Learning to Generate Images with Perceptual Similarity Metrics (1511.06409v3)

Published 19 Nov 2015 in cs.LG and cs.CV

Abstract: Deep networks are increasingly being applied to problems involving image synthesis, e.g., generating images from textual descriptions and reconstructing an input image from a compact representation. Supervised training of image-synthesis networks typically uses a pixel-wise loss (PL) to indicate the mismatch between a generated image and its corresponding target image. We propose instead to use a loss function that is better calibrated to human perceptual judgments of image quality: the multiscale structural-similarity score (MS-SSIM). Because MS-SSIM is differentiable, it is easily incorporated into gradient-descent learning. We compare the consequences of using MS-SSIM versus PL loss on training deterministic and stochastic autoencoders. For three different architectures, we collected human judgments of the quality of image reconstructions. Observers reliably prefer images synthesized by MS-SSIM-optimized models over those synthesized by PL-optimized models, for two distinct PL measures ($\ell_1$ and $\ell_2$ distances). We also explore the effect of training objective on image encoding and analyze conditions under which perceptually-optimized representations yield better performance on image classification. Finally, we demonstrate the superiority of perceptually-optimized networks for super-resolution imaging.
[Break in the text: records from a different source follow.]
(* ===== verification/IO.v ===== *)
(** * The effects of the drivers

    Everything a driver does to the outside world goes through one of the calls below: register
    accesses of the FPGA ([ioread8] ... [readq], [iowrite8] ... [iowrite32]), plain loads and
    stores to memory the FPGA shares with the CPU by DMA, memory barriers, and the services of
    the Linux kernel.  The outside world is a parameter: an environment type [E] with one
    transition function [ext] (class [Env]).  A driver function is a computation of the monad
    [M E]: it threads the environment, returns the sequence of the calls it made with their
    answers, and ends in a value, in a kernel oops (dereferencing NULL, undefined behaviour) or
    out of fuel (a loop that waits for the hardware longer than its bound). *)

From S2P Require Import Prelude.

(** ** Calls *)

Inductive width := W8 | W16 | W32 | W64.

Definition wbytes (w : width) : nat :=
  match w with W8 => 1 | W16 => 2 | W32 => 4 | W64 => 8 end.

(** The kernel services the drivers use, with the arguments the model needs.  Messages
    ([pr_info] and the like) are not calls. *)
Inductive kcall :=
  (* memory, scheduling, user space *)
  | Schedule
  | MutexInit (m : Z) | MutexLock (m : Z) | MutexUnlock (m : Z)
  | Kzalloc (size : Z) | DevmKzalloc (size : Z) | Kfree (p : Z)
  | CopyFromUser (n : Z) | CopyToUser (data : list Z) | PutUser (addr v : Z)
  | FixedSizeLlseek (pos offset whence size : Z)
  (* character devices *)
  | AllocChrdevRegion (count : Z) | UnregisterChrdevRegion (dev count : Z)
  | ClassCreate (name : string) | ClassDestroy (cls : Z)
  | DeviceCreate (cls dev : Z) | DeviceDestroy (cls dev : Z)
  | CdevInit (cdev : Z) | CdevAdd (cdev dev : Z) | CdevDel (cdev : Z)
  (* multi-function device, PCI and memory-mapped devices *)
  | MfdAddDevices (dev : Z) (name : string) (pdata : list Z) | MfdRemoveDevices (dev : Z)
  | PciEnableDeviceMem (p : Z) | PciDisableDevice (p : Z)
  | PciReadRevision (p : Z)
  | PciRequestRegions (p : Z) | PciReleaseRegions (p : Z)
  | DmaSetMaskAndCoherent (p bits : Z)
  | PciIomap (p bar : Z) | PciIounmap (p addr : Z) | PciSetMaster (p : Z)
  | RequestMemRegion (addr len : Z) | ReleaseMemRegion (addr len : Z)
  | Ioremap (addr len : Z) | Iounmap (addr : Z)
  | PlatformDriverRegister (name : string) | PlatformDriverUnregister (name : string)
  (* function drivers *)
  | GpiochipAddData (ngpio : Z) | GpiochipRemove (gpio : Z)
  | DevmKasprintf (name : string) (n : Z)
  | ClocksourceRegisterHz (ioaddr hz : Z) | ClocksourceUnregister (ioaddr : Z)
  (* network *)
  | DmaAllocCoherent (size : Z) | DmaFreeCoherent (size base phys : Z)
  | AllocEtherdev | FreeNetdev (dev : Z) | RegisterNetdev (dev : Z) | UnregisterNetdev (dev : Z)
  | IsValidEtherAddr (mac : list Z) | EthHwAddrSet (dev : Z) (mac : list Z)
  | NetifStopQueue (dev : Z) | NetifStartQueue (dev : Z) | NetifWakeQueue (dev : Z)
  | NetifCarrierOff (dev : Z) | NetifCarrierOn (dev : Z) | NetifCarrierOk (dev : Z)
  | DevAllocSkb (len : Z) | DevKfreeSkbAny (skb : Z)
  | NetifRx (skb : Z) (data : list Z)
  | HrtimerStart | HrtimerCancel | HrtimerForwardNow
  (* user space: signals and output, the EtherCAT master library, the packet capture library *)
  | Print (msg : string) (v : Z) | Pause | Sigaction (signum : Z) | Setitimer (interval first : Z)
  | EcrtRequestMaster (index : Z) | EcrtMasterCreateDomain (master : Z)
  | EcrtMasterSlaveConfig (master alias position vendor product : Z)
  | EcrtSlaveConfigPdos (sc : Z) (syncs : list Z)
  | EcrtSlaveConfigRegPdoEntry (sc index subindex domain : Z)
  | EcrtMasterActivate (master : Z) | EcrtDomainData (domain : Z)
  | EcrtMasterReceive (master : Z) | EcrtDomainProcess (domain : Z)
  | EcrtDomainQueue (domain : Z) | EcrtMasterSend (master : Z)
  | EcrtDomainState (domain : Z) | EcrtMasterState (master : Z) | EcrtSlaveConfigState (sc : Z)
  | PcapOpenLive (dev : string) (snaplen : Z) | PcapInject (pcap : Z) (data : list Z)
  | PcapClose (pcap : Z).

Inductive call :=
  | IoRead (w : width) (a : Z)
  | IoWrite (w : width) (a v : Z)
  | MemRead (w : width) (a : Z)
  | MemWrite (w : width) (a v : Z)
  | Wmb
  | Kernel (k : kcall).

#[export] Instance width_eq_dec : EqDecision width.
Proof. solve_decision. Defined.
#[export] Instance kcall_eq_dec : EqDecision kcall.
Proof. solve_decision. Defined.
#[export] Instance call_eq_dec : EqDecision call.
Proof. solve_decision. Defined.

(** An answer: the returned value and the value of the out-parameter ([&dma->phys],
    [&base->dev]), 0 where the call has none. *)
Record resp := Resp { r_val : Z; r_out : Z }.
Record event := Ev { ev_call : call; ev_resp : resp }.

Class Env (E : Type) := ext : call -> E -> resp * E.

(** ** The monad *)

Inductive outcome (A : Type) :=
  | Ret (a : A)
  | Oops
  | Hang.
Arguments Ret {A} a.
Arguments Oops {A}.
Arguments Hang {A}.

Definition M (E A : Type) : Type := E -> outcome A * list event * E.

#[export] Instance M_ret E : MRet (M E) := fun A a e => (Ret a, [], e).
Just as computer vision has advanced through the use of convolutional architectures that mimic the structure of the mammalian visual system, we argue that significant additional advances can be made in modeling images through the use of training objectives that are well aligned to characteristics of human perception.

Citations (167)

View on Semantic Scholar

Summary

The paper demonstrates that using perceptual similarity metrics like MS-SSIM in training yields image reconstructions that are significantly preferred by human observers over traditional pixel-wise losses.
It introduces Expected-Loss Variational Autoencoders (EL-VAE), which extend standard VAE frameworks to incorporate differentiable perceptual loss functions for enhanced image synthesis.
The study highlights that perceptual loss functions improve downstream tasks, including image super-resolution, by better capturing fine details and textures compared to conventional metrics.

An Evaluation of Perceptual Loss Functions in Image Generation

The paper, "Learning to Generate Images With Perceptual Similarity Metrics", addresses image synthesis through artificial neural networks by exploring the utility of perceptually-based loss functions over standard pixel-wise loss functions, like mean squared error (MSE) and mean absolute error (MAE). The exploration primarily revolves around using the multiscale structural similarity score (MS-SSIM) as a substitute for pixel-based metrics in training image generation models. Their central claim is that optimizing perceptual loss functions aligned with human judgments, such as MS-SSIM, can yield improved image reconstructions and encoded representations.

Key Findings

The authors conducted experiments using both deterministic and probabilistic autoencoders. For deterministic autoencoders, the results indicate that models trained with MS-SSIM loss produce reconstructions preferred by human observers over those optimized with either MSE or MAE. This finding is consistent across various datasets, architectures, and image sizes. In particular, human observers preferred the MS-SSIM models’ image reconstructions at a significant rate on the CIFAR-10 and STL-10 datasets.

Additionally, the research introduces the concept of Expected-Loss Variational Autoencoders (EL-VAE), extending the VAE framework to accommodate non-probabilistic and arbitrary differentiable losses such as MS-SSIM. The EL-VAEs trained using MS-SSIM demonstrated superior image reconstruction abilities compared to those trained with MSE or MAE. The quantitative evaluations were complemented by qualitative human judgments, further favoring the perceptual approach.

Practical Implications

The paper affirms that perceptual similarity metrics, particularly MS-SSIM, when used as training objectives in neural networks, can refine both deterministic and probabilistic autoencoders. This refinement leads to models that encode image representations more aligned with human perception, thereby improving downstream tasks such as image classification and super-resolution imaging. Indeed, the perceptual models showed superior performance in capturing fine details and textures in super-resolution tasks compared to pixel-wise losses, with notable improvements in SSIM scores on standard benchmark datasets (Set5, Set14, BSD200).

Theoretical Implications and Future Directions

Theoretically, the paper underscores the potential of integrating perceptual attributes into machine learning objectives for image synthesis, suggesting that further benefits could be harnessed by exploring more sophisticated perceptual metrics beyond MS-SSIM. Future research could probe into different perceptually-grounded loss functions and possibly develop new composite loss functions that combine differentiable and non-differentiable perceptual metrics. Furthermore, the authors suggest pursuing perceptual losses in handling fine-grained classification tasks, which could extend to more complex images and datasets where textual or contextual detail is increasingly critical.

Conclusion

In summary, the findings presented in this paper contribute meaningful insights into the role of perceptual similarity metrics in improving the quality of images synthesized by neural networks. By aligning training objectives with human perception, the researchers demonstrate notable advantages over traditional pixel-wise error metrics, paving the way for more effective image generation techniques in neural networks.